## Exercise instructions
Select every line below containing the word "Some".

= = =

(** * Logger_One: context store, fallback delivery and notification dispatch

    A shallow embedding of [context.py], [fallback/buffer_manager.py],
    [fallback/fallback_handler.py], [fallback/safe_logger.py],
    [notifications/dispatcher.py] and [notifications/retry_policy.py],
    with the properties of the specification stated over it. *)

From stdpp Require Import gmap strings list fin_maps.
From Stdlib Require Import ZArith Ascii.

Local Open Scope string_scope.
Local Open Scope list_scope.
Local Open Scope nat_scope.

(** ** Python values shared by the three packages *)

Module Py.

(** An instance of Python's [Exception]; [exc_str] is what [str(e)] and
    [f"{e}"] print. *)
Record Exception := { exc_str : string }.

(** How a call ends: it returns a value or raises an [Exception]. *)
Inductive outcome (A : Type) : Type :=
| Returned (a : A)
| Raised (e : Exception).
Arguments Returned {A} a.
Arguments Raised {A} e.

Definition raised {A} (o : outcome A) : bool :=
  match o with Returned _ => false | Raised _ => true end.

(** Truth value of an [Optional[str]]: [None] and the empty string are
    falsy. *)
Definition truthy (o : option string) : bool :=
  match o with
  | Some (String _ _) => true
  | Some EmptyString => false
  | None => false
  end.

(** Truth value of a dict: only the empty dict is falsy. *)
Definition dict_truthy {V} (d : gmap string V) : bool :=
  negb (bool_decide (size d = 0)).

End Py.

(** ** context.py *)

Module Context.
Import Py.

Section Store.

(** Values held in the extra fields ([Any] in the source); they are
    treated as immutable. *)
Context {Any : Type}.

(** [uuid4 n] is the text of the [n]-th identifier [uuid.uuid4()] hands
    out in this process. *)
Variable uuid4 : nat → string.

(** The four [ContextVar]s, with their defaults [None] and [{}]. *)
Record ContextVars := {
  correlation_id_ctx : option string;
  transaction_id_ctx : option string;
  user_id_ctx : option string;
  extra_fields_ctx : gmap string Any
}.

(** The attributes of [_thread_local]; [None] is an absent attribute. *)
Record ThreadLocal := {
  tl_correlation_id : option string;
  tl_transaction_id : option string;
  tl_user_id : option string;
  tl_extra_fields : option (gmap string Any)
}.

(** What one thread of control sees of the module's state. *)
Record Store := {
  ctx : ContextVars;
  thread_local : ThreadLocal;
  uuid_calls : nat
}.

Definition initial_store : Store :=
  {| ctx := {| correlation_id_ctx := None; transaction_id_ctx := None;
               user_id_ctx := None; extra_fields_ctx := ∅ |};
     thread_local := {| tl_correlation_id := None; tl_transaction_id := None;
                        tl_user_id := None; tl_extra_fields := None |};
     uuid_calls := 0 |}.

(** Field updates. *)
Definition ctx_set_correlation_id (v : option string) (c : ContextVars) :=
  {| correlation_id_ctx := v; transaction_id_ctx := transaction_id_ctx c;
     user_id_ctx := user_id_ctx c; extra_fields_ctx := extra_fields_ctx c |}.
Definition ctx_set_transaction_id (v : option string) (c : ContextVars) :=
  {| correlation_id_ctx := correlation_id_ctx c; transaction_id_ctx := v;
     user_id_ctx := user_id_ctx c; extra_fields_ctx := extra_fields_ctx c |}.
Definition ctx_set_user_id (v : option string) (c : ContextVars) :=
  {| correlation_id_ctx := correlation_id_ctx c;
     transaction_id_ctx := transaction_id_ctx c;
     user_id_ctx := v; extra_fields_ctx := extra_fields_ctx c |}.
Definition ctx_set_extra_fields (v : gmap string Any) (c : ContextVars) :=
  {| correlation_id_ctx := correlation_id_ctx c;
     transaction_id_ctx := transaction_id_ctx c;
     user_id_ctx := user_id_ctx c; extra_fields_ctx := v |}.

= = =

## Exercise solution
  | Some (String _ _) => true
  | Some EmptyString => false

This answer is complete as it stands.